Wednesday 5 November 2008

Memoirs Of A Rubber Duck

I write this from a cardboard box destined for a charity shop. The usual crap. Full of rejected items including a tea-stained tablecloth, some old computer speakers, a teach-yourself-Spanish book and a grubby teddy bear. I've not had an easy life, that's for sure. I hope we're going to Oxfam (I'm partial to the adverts).

Few people realise we rubber ducks have a soul, let alone the higher consciousness that we all have. Massive minds trapped in small rubber bodies, you wouldn't believe the strain that puts us under. Sworn to secrecy, those that have spoken out have been swiftly removed. Who by? Well, the Illuminati are the prime suspects. The Pope has made incriminating comments off the record, but publicly the Catholic Church denies everything.

I just can't bare to face another charity shop.
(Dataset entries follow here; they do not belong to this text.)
Lemma fileSchemaErrors_nil (file : UploadRoute.File) :
  UploadRoute.fileSchemaErrors file = [] <->
  (UploadRoute.size file <= UploadRoute.maxSize)%N /\
  In (UploadRoute.type file) UploadRoute.allowedTypes.
Proof.
  unfold UploadRoute.fileSchemaErrors. rewrite <- existsb_jseqb.
  destruct (N.leb_spec (UploadRoute.size file) UploadRoute.maxSize);
    destruct (existsb _ UploadRoute.allowedTypes); cbn [app];
    split; try discriminate; try tauto; intros [? ?]; try discriminate; lia.
Qed.

(** X21. Whatever the handler writes under the uploads directory is the
    unchanged content of a file that passed both checks of [FileSchema],
    stored once, under the drawn name followed by a dot and the extension
    of the uploaded name. *)
Theorem POST_writes_only_validated_files (env : UploadRoute.Env)
  (request : UploadRoute.Request) (path : jsstring) (data : Buffer) :
  In (path, data) (snd (UploadRoute.POST env request)) ->
  exists file,
    UploadRoute.formData request = Ok (Some file) /\
    data = UploadRoute.bytes file /\
    (UploadRoute.size file <= UploadRoute.maxSize)%N /\
    In (UploadRoute.type file) UploadRoute.allowedTypes /\
    path = UploadRoute.randomUUID env ++ lit "."
           ++ UploadRoute.fileExtension (UploadRoute.name file) /\
    snd (UploadRoute.POST env request) = [(path, data)].
Proof.
  unfold UploadRoute.POST.
  destruct (UploadRoute.hasBody request); cbn [negb]; [|intros []].
  destruct (UploadRoute.formData request) as [[file|]|msg]; try (intros []).
  destruct (UploadRoute.fileSchemaErrors file) as [|e errors] eqn:Hschema;
    [|intros []].
  apply fileSchemaErrors_nil in Hschema. destruct Hschema as [Hsize Htype].
  cbv zeta.
  destruct (UploadRoute.writeFile env _ (UploadRoute.bytes file)); [|intros []].
  destruct (UploadRoute.extractByType env file); cbn [snd];
    (intros [Heq | []]; inversion Heq; subst; exists file; repeat split; assumption).
Qed.

Lemma POST_writes_only_validated_files_witness :
  exists file,
    UploadRoute.formData (upload tiny_png) = Ok (Some file) /\
    [x89; x50; x4e; x47] = UploadRoute.bytes file /\
    (UploadRoute.size file <= UploadRoute.maxSize)%N /\
    In (UploadRoute.type file) UploadRoute.allowedTypes /\
    lit "3b241101-e2bb-4255-8caf-4136c566a962.png"
    = UploadRoute.randomUUID upload_env ++ lit "."
      ++ UploadRoute.fileExtension (UploadRoute.name file) /\
    snd (UploadRoute.POST upload_env (upload tiny_png))
    = [(lit "3b241101-e2bb-4255-8caf-4136c566a962.png", [x89; x50; x4e; x47])].
Proof.
  apply (@POST_writes_only_validated_files upload_env (upload tiny_png)
           (lit "3b241101-e2bb-4255-8caf-4136c566a962.png")
           [x89; x50; x4e; x47]).
  left. reflexivity.
Defined.
(** X9.  For issues that are an array of objects, the counts of high,
    medium and low priority never exceed the number of issues together, and
    they add up to it exactly when every issue has one of the three
    severities; a value that is no array, or an issue that is [null], makes
    the counting throw. *)
Theorem priority_counts_partition (issues : list JsValue) :
  (Forall (fun i => nullish i = false) issues ->
   exists high medium low,
     priorityCounts (JArr issues) = Ok (high, medium, low)
     /\ (high + medium + low <= List.length issues)%nat
     /\ ((high + medium + low = List.length issues)%nat
         <-> Forall (fun i => getProp i "severity" = JStr "high"
                              \/ getProp i "severity" = JStr "medium"
                              \/ getProp i "severity" = JStr "low") issues))
  /\ (forall i, In i issues -> nullish i = true ->
      exists e, priorityCounts (JArr issues) = Throw e)
  /\ (forall v, isArray v = false -> exists e, priorityCounts v = Throw e).
Proof.
  split; [| split].
  - intros Hobj.
    assert (Hpure : forall sev,
               History.filterM (severityIs sev) issues
               = Ok (filter (fun i => eq_lit (getProp i "severity") sev) issues)).
    { intros sev. apply filterM_pure.
      eapply Forall_impl; [| exact Hobj].
      intros i Hi. unfold severityIs, getMember. now rewrite Hi. }
    unfold priorityCounts, countSeverity. rewrite !Hpure. simpl.
    do 3 eexists. split; [reflexivity |].
    destruct (filter_lengths_disjoint
                (fun i => eq_lit (getProp i "severity") "high")
                (fun i => eq_lit (getProp i "severity") "medium")
                (fun i => eq_lit (getProp i "severity") "low") issues)
      as [Hle Heq].
    { intros x _. destruct (getProp x "severity"); simpl; try tauto.
      destruct (String.eqb_spec s "high"); subst; simpl; [tauto |].
      destruct (String.eqb_spec s "medium"); subst; simpl; tauto. }
    split; [exact Hle |]. rewrite Heq.
    split; intros H; (eapply Forall_impl; [| exact H]); intros i;
      rewrite !orb_true_iff, !eq_lit_true; tauto.
  - intros i Hin Hnull. unfold priorityCounts, countSeverity.
    assert (Hthrow : exists e,
               History.filterM (severityIs "high") issues = Throw e).
    { induction issues as [| x rest IH]; [contradiction |]. simpl.
      destruct (severityIs "high" x) as [b | e] eqn:Hx; simpl;
        [| now exists e].
      destruct Hin as [-> | Hin].
      - unfold severityIs, getMember in Hx. rewrite Hnull in Hx.
        discriminate.
      - destruct (IH Hin) as [e He]. rewrite He. simpl. now exists e. }
    destruct Hthrow as [e He]. rewrite He. simpl. now exists e.
  - intros v Hv. unfold priorityCounts, countSeverity.
    destruct v; simpl in *; try discriminate; eexists; reflexivity.
Qed.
The rejection, the under-valuation, the stuffy shop floor full of dust and bustling old ladies, it is all too much for an old duck like me. So I'm speaking out for the rest of us. If you don't hear from me again then you should fear the worst.

A low self-esteem is part and parcel of being a rubber duck. Destined to a life of bathroom (or charity shop) living, with the damp, the mould and the unlawful assembly of tacky bath toys. The things we witness. Some are too disgusting or inappropriate to relate.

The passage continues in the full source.